33 The Type 8 Helioscope is an eyepiece-end accessory consisting of a Herschel wedge, double right-angle glass prisms, and polarization devices. The density of this combination is very great, approximately optical density 5. The Zeiss Jena version had an integral Barlow lens.
34 This product is currently and widely considered to be the best available white-light solar filter material, including by the FAQ maintainer.
2.03 How do I get in touch with companies that make completed solar filters?
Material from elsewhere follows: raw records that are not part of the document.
(** The first acquisition of a key: the entry is the constructor's, it
    carries the configuration it was acquired with, and it is filed. *)
Lemma acquireEntry_registers_aux (atomConfig : AtomConfig) (storage : StorageAdapter)
    (options : AtomRegistryEntryOptions) (regs : Registries) (w : World) :
  key atomConfig <> "" ->
  getAtomEntryFrom storage (key atomConfig) regs = None ->
  exists e regs' w',
    acquireEntry atomConfig storage options (regs, w) = (Normal e, (regs', w'))
    /\ e_config e = atomConfig
    /\ getAtomEntryFrom storage (key atomConfig) regs' = Some e
    /\ new_AtomRegistryEntry atomConfig storage options w = (Normal e, w').
Proof.
  intros Hkey Hfree.
  destruct (new_AtomRegistryEntry_constructed atomConfig storage options w)
    as (v & n & w' & Hnew).
  unfold acquireEntry, getRegistryForStorage, truthy_string. unfold_eff.
  destruct (String.eqb_spec (key atomConfig) "") as [? | _]; [done|].
  cbn [negb fst snd].
  assert (Hfree0 : forall regs0,
             regs0 = match regs !! adapter_id storage with
                     | Some _ => regs
                     | None => <[adapter_id storage := ∅]> regs
                     end ->
             getAtomEntryFrom storage (key atomConfig) regs0 = None).
  { intros regs0 ->. unfold getAtomEntryFrom in *.
    destruct (regs !! adapter_id storage) eqn:Hr; [by rewrite Hr|].
    by rewrite lookup_insert_eq. }
  destruct (regs !! adapter_id storage) eqn:Hr; cbn [fst snd];
    rewrite (Hfree0 _ eq_refl); cbn [fst snd]; rewrite Hnew; cbn [fst snd];
    eexists _, _, _; (split; [reflexivity|]); (split; [reflexivity|]);
    (split; [|done]);
    rewrite getAtomEntryFrom_registry_set; by rewrite decide_True.
Qed.
(** [base_qsc_ellipsoid::inv] *)
Definition inv (par : parameters) (pp : par_qsc) (xy_x xy_y : R)
  : option (R * R) :=
  let? h := sqrt_c (xy_x * xy_x + xy_y * xy_y) in
  let nu := atan h in
  let mu := atan2 xy_y xy_x in
  let '(area, mu) := inv_area xy_x xy_y mu in
  let t := (pi / 12) * tan mu in
  let? sqrt2 := sqrt_c 2 in
  let? inv_sqrt2 := div_c 1 sqrt2 in
  let? tantheta := div_c (sin t) (cos t - inv_sqrt2) in
  let theta := atan tantheta in
  let cosmu := cos mu in
  let tannu := tan nu in
  let? sec_theta := div_c 1 (cos theta) in
  let cosphi :=
    1 - cosmu * cosmu * tannu * tannu * (1 - cos (atan sec_theta)) in
  let cosphi := clamp_cosphi cosphi in
  let? (lp_lon, lp_lat) :=
    match face pp with
    | FACE_TOP =>
        let? phi := acos_c cosphi in
        Some (inv_top_lon area theta, half_pi - phi)
    | FACE_BOTTOM =>
        let? phi := acos_c cosphi in
        Some (inv_bottom_lon area theta, phi - half_pi)
    | f =>
        let? qrs := inv_unit_sphere cosphi theta in
        let '(q, r, s) := rotate_face f (rotate_area area qrs) in
        let? w := acos_c (- s) in
        let lp_lat := w - half_pi in
        let lp_lon := atan2 r q in
        let lp_lon :=
          match f with
          | FACE_RIGHT => qsc_shift_lon_origin lp_lon (- half_pi)
          | FACE_BACK => qsc_shift_lon_origin lp_lon (- pi)
          | FACE_LEFT => qsc_shift_lon_origin lp_lon half_pi
          | _ => lp_lon
          end in
        Some (lp_lon, lp_lat)
    end in
  if es par <>? 0 then
    let? lp_lat := inv_ellipsoid_shift par pp lp_lat in
    Some (lp_lon, lp_lat)
  else Some (lp_lon, lp_lat).

End Qsc.

(** ** QSC, the forward map (proj/qsc.hpp) *)

Module QscFwd.
Import Qsc.

(** [qsc_fwd_equat_face_theta]: the angle [theta] turned into the area
    of definition, and the area (the [int *area] of the C++ helper). *)
Definition qsc_fwd_equat_face_theta (phi y x : R) : R * area_t :=
  if phi <? EPS10 then (0, AREA_0)
  else
    let theta := atan2 y x in
    if fabs theta <=? FORTPI then (theta, AREA_0)
    else if (theta >? FORTPI) && (theta <=? half_pi + FORTPI) then
      (theta - half_pi, AREA_1)
    else if (theta >? half_pi + FORTPI) || (theta <=? - (half_pi + FORTPI)) then
      ((if theta >=? 0 then theta - pi else theta + pi), AREA_2)
    else (theta + half_pi, AREA_3).

(** The area and [theta] on the top face, from the longitude. *)
Definition fwd_top_theta (lon : R) : R * area_t :=
  if (lon >=? FORTPI) && (lon <=? half_pi + FORTPI) then
    (lon - half_pi, AREA_0)
  else if (lon >? half_pi + FORTPI) || (lon <=? - (half_pi + FORTPI)) then
    ((if lon >? 0 then lon - pi else lon + pi), AREA_1)
  else if (lon >? - (half_pi + FORTPI)) && (lon <=? - FORTPI) then
    (lon + half_pi, AREA_2)
  else (lon, AREA_3).

(** The area and [theta] on the bottom face, from the longitude. *)
Definition fwd_bottom_theta (lon : R) : R * area_t :=
  if (lon >=? FORTPI) && (lon <=? half_pi + FORTPI) then
    (- lon + half_pi, AREA_0)
  else if (lon <? FORTPI) && (lon >=? - FORTPI) then
    (- lon, AREA_1)
  else if (lon <? - FORTPI) && (lon >=? - (half_pi + FORTPI)) then
    (- lon - half_pi, AREA_2)
  else ((if lon >? 0 then - lon + pi else - lon - pi), AREA_3).

(** The unit-sphere components [(q, r, s)] on an equatorial face, after
    the shift of the longitude origin. *)
Definition fwd_unit_sphere (f : face_t) (lon lat : R) : R * R * R :=
  let lon :=
    match f with
    | FACE_RIGHT => qsc_shift_lon_origin lon half_pi
    | FACE_BACK => qsc_shift_lon_origin lon pi
    | FACE_LEFT => qsc_shift_lon_origin lon (- half_pi)
    | _ => lon
    end in
  let sinlat := sin lat in
  let coslat := cos lat in
  let sinlon := sin lon in
  let coslon := cos lon in
  (coslat * coslon, coslat * sinlon, sinlat).

(** [phi], [theta] and the area, per face. *)
Definition fwd_phi_theta (f : face_t) (lon lat : R) : option (R * (R * area_t)) :=
  match f with
  | FACE_TOP => Some (half_pi - lat, fwd_top_theta lon)
  | FACE_BOTTOM => Some (half_pi + lat, fwd_bottom_theta lon)
  | _ =>
      let '(q, r, s) := fwd_unit_sphere f lon lat in
      match f with
      | FACE_FRONT =>
          let? phi := acos_c q in
          Some (phi, qsc_fwd_equat_face_theta phi s r)
      | FACE_RIGHT =>
          let? phi := acos_c r in
          Some (phi, qsc_fwd_equat_face_theta phi s (- q))
      | FACE_BACK =>
          let? phi := acos_c (- q) in
          Some (phi, qsc_fwd_equat_face_theta phi s (- r))
      | _ =>
          let? phi := acos_c (- r) in
          Some (phi, qsc_fwd_equat_face_theta phi s q)
      end
  end.

(** [mu] turned back from the area of definition into the area. *)
Definition fwd_rotate_mu (area : area_t) (mu : R) : R :=
  match area with
  | AREA_0 => mu
  | AREA_1 => mu + half_pi
  | AREA_2 => mu + pi
  | AREA_3 => mu + (half_pi + pi)
  end.

(** [mu] and [t] for the area of definition, the result turned into
    the real area: the second half of [base_qsc_ellipsoid::fwd]. *)
Definition fwd_area_of_definition (phi theta : R) (area : area_t)
  : option (R * R) :=
  let? alpha := acos_c (sin theta * cos FORTPI) in
  let mu := atan (12 / pi * (theta + alpha - half_pi)) in
  let? sec_theta := div_c 1 (cos theta) in
  let? u := div_c (1 - cos phi) (cos mu * cos mu) in
  let? v := div_c u (1 - cos (atan sec_theta)) in
  let? t := sqrt_c v in
  let mu := fwd_rotate_mu area mu in
  Some (t * cos mu, t * sin mu).

(** The geocentric latitude the forward map works with: the shift from
    the ellipsoid to the sphere, at the start of
    [base_qsc_ellipsoid::fwd]. *)
Definition fwd_geocentric_lat (par : parameters) (pp : par_qsc) (lp_lat : R)
  : R :=
  if es par <>? 0 then atan (one_minus_f_squared pp * tan lp_lat)
  else lp_lat.

(** [base_qsc_ellipsoid::fwd] *)
Definition fwd (par : parameters) (pp : par_qsc) (lp_lon lp_lat : R)
  : option (R * R) :=
  let lat := fwd_geocentric_lat par pp lp_lat in
  let lon := lp_lon in
  let? (phi, (theta, area)) := fwd_phi_theta (face pp) lon lat in
  fwd_area_of_definition phi theta area.

End QscFwd.


(** ** Series expansions (util/series_expansion.hpp) *)

Module SeriesExpansion.

Definition sqr (x : R) : R := x * x.

(** [evaluate_A1<SeriesOrder>]: the [switch] has no [default], so for
    [SeriesOrder / 2 > 4] the local [t] is read without having been
    written; [None] stands for that. *)
Definition evaluate_A1 (SeriesOrder : nat) (eps : R) : option R :=
  let eps2 := sqr eps in
  let t : option R :=
    match (SeriesOrder / 2)%nat with
    | 0%nat => Some 0
    | 1%nat => Some (eps2 / 4)
    | 2%nat => Some (eps2 * (eps2 + 16) / 64)
    | 3%nat => Some (eps2 * (eps2 * (eps2 + 4) + 64) / 256)
    | 4%nat =>
        Some (eps2 * (eps2 * (eps2 * (25 * eps2 + 64) + 256) + 4096) / 16384)
    | _ => None
    end in
  let? t := t in Some ((t + eps) / (1 - eps)).

(** [evaluate_A2<SeriesOrder>]: here the last case is the [default]. *)
Definition evaluate_A2 (SeriesOrder : nat) (eps : R) : option R :=
  let eps2 := sqr eps in
  let t : option R :=
    match (SeriesOrder / 2)%nat with
    | 0%nat => Some 0
    | 1%nat => Some (- 3 * eps2 / 4)
    | 2%nat => Some ((- 7 * eps2 - 48) * eps2 / 64)
    | 3%nat => Some (eps2 * ((- 11 * eps2 - 28) * eps2 - 192) / 256)
    | _ =>
        Some (eps2 * (eps2 * ((- 375 * eps2 - 704) * eps2 - 1792) - 12288)
              / 16384)
    end in
  let? t := t in Some ((t - eps) / (1 + eps)).

(** [coeffs[i]] of a [boost::array]. *)
Definition at_ (coeffs : list R) (i : nat) : R := nth i coeffs 0.

(** [while (n--) { k1 = ...; k0 = ...; }] of [sin_cos_series]: the loop
    state is [(index, k0, k1)]. *)
Fixpoint clenshaw_loop (n : nat) (ar : R) (coeffs : list R)
    (index : nat) (k0 k1 : R) : nat * R * R :=
  match n with
  | O => (index, k0, k1)
  | S n' =>
      let index := pred index in
      let k1 := ar * k0 - k1 + at_ coeffs index in
      let index := pred index in
      let k0 := ar * k1 - k0 + at_ coeffs index in
      clenshaw_loop n' ar coeffs index k0 k1
  end.

(** [sin_cos_series]; [Coeffs::static_size] is the length of [coeffs]. *)
Definition sin_cos_series (sinx cosx : R) (coeffs : list R) : R :=
  let n := (List.length coeffs - 1)%nat in
  let index := 0%nat in
  let index := (index + (n + 1))%nat in
  let ar := 2 * (cosx - sinx) * (cosx + sinx) in
  let '(index, k0) :=
    if Nat.odd n then (pred index, at_ coeffs (pred index))
    else (index, 0) in
  let k1 := 0 in
  let n := (n / 2)%nat in
  let '(_, k0, _) := clenshaw_loop n ar coeffs index k0 k1 in
  2 * sinx * cosx * k0.

(** The sum that [sin_cos_series] is documented to evaluate, term by
    term: [sum(c[i] * sin(2*i*x), i, 1, n)]. *)
Fixpoint direct_sum (x : R) (coeffs : list R) (n : nat) : R :=
  match n with
  | O => 0
  | S n' => direct_sum x coeffs n' + at_ coeffs n * sin (2 * INR n * x)
  end.

End SeriesExpansion.

(** ** The coefficient tables (util/series_expansion.hpp) *)

Module SeriesCoeffs.
Import SeriesExpansion.

(** [c[i] = v] on a [boost::array]: outside the array the access is a
    failed assertion ([None]). *)
Fixpoint store (c : list R) (i : nat) (v : R) : option (list R) :=
  match c, i with
  | [], _ => None
  | _ :: c', O => Some (v :: c')
  | x :: c', S i' => let? c'' := store c' i' v in Some (x :: c'')
  end.

(** The range [[begin() + offset, begin() + offset + m)] of an array;
    [None] when it runs past the end. *)
Definition slice (c : list R) (offset m : nat) : option (list R) :=
  if (offset + m <=? List.length c)%nat then Some (firstn m (skipn offset c))
  else None.

(** [evaluate_coeffs_A3]: [Coeffs::static_size] is the length of [c]. *)
Definition evaluate_coeffs_A3 (c : list R) (n : R) : option (list R) :=
  match Z.of_nat (List.length c) with
  | 0%Z => Some c
  | 1%Z =>
      let? c := store c 0 1 in
      Some c
  | 2%Z =>
      let? c := store c 0 1 in
      let? c := store c 1 (- 1 / 2) in
      Some c
  | 3%Z =>
      let? c := store c 0 1 in
      let? c := store c 1 ((n - 1) / 2) in
      let? c := store c 2 (- 1 / 4) in
      Some c
  | 4%Z =>
      let? c := store c 0 1 in
      let? c := store c 1 ((n - 1) / 2) in
      let? c := store c 2 ((- n - 2) / 8) in
      let? c := store c 3 (- 1 / 16) in
      Some c
  | 5%Z =>
      let? c := store c 0 1 in
      let? c := store c 1 ((n - 1) / 2) in
      let? c := store c 2 ((n * (3 * n - 1) - 2) / 8) in
      let? c := store c 3 ((- 3 * n - 1) / 16) in
      let? c := store c 4 (- 3 / 64) in
      Some c
  | 6%Z =>
      let? c := store c 0 1 in
      let? c := store c 1 ((n - 1) / 2) in
      let? c := store c 2 ((n * (3 * n - 1) - 2) / 8) in
      let? c := store c 3 (((- n - 3) * n - 1) / 16) in
      let? c := store c 4 ((- 2 * n - 3) / 64) in
      let? c := store c 5 (- 3 / 128) in
      Some c
  | 7%Z =>
      let? c := store c 0 1 in
      let? c := store c 1 ((n - 1) / 2) in
      let? c := store c 2 ((n * (3 * n - 1) - 2) / 8) in
      let? c := store c 3 ((n * (n * (5 * n - 1) - 3) - 1) / 16) in
      let? c := store c 4 (((- 10 * n - 2) * n - 3) / 64) in
      let? c := store c 5 ((- 5 * n - 3) / 128) in
      let? c := store c 6 (- 5 / 256) in
      Some c
  | _ =>
      let? c := store c 0 1 in
      let? c := store c 1 ((n - 1) / 2) in
      let? c := store c 2 ((n * (3 * n - 1) - 2) / 8) in
      let? c := store c 3 ((n * (n * (5 * n - 1) - 3) - 1) / 16) in
      let? c := store c 4 ((n * ((- 5 * n - 20) * n - 4) - 6) / 128) in
      let? c := store c 5 (((- 5 * n - 10) * n - 6) / 256) in
      let? c := store c 6 ((- 15 * n - 20) / 1024) in
      let? c := store c 7 (- 25 / 2048) in
      Some c
  end.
Abel Express, 230 Main Street, Carnegie PA 15106 412-279-0672
Celestron Intl., Box 3578, Torrance CA 90510 310-328-9560
Coronado Instrument Group, http://www.coronadofilters.com/
Daystar Filters, PO Box 5110, Diamond Bar CA 91765 909-591-4673
Rainbow Symphony, 6860 Canby Ave #120, Reseda CA 91335 800-708-8400
Telescope and Binocular Center (Orion), PO Box 1815-A, Santa Cruz CA 95061 408-763-7000
2.04 Arent there other sources of solar filters that you have not talked about?
Its practically certain that there are. If they arent mentioned in this FAQ, I have either forgotten about them or not heard of them. Please contact the FAQ maintainer to report them. Also, if filters listed as 'discontinued' are still in production, or errors are found in the listings present, please contact the FAQ maintainer to report that, as well.
2.05 Have you received reports of any otherwise safe filters, that have experienced unsafe failures while being properly used?
No.
2.06 Have you received reports of safe solar filters that were optically bad?
Yes. Most inexpensive glass solar filters (tens to low hundreds of dollars depending on size) are either unworked plate or float, or at best inadequately worked plate or float glass. A quick check for flatness on any of the standard optical bench tests will show when this is the case. Industrial grade mylar filters have been reported to be optically bad which is no surprise. Visual grade mylar is fine for naked-eye or low magnification use but the image will break down at magnifications over ten or so. Optical grade mylar is generally of adequate optical quality, but it is known that over the years a few optically poor batches have made it past quality control and are in use as solar filters.
2.07 So which should I buy, a glass or mylar filter?
You should probably buy the Baader filter material and make a filter with that. Otherwise, it is up to you. If you have a personal preference concerning the color of the solar image that you get, by all means purchase a filter that offers that color image, no matter the filter substrate. If you demand sheer optical quality, it is easiest and cheapest to get it with Baader. If you demand an aesthetic experience, Baader is also the way to go, but inexpensive glass filters rendering an orange solar image frequently offer superficially sharp (though often optically horrible, low-resolution) and scatter-free images.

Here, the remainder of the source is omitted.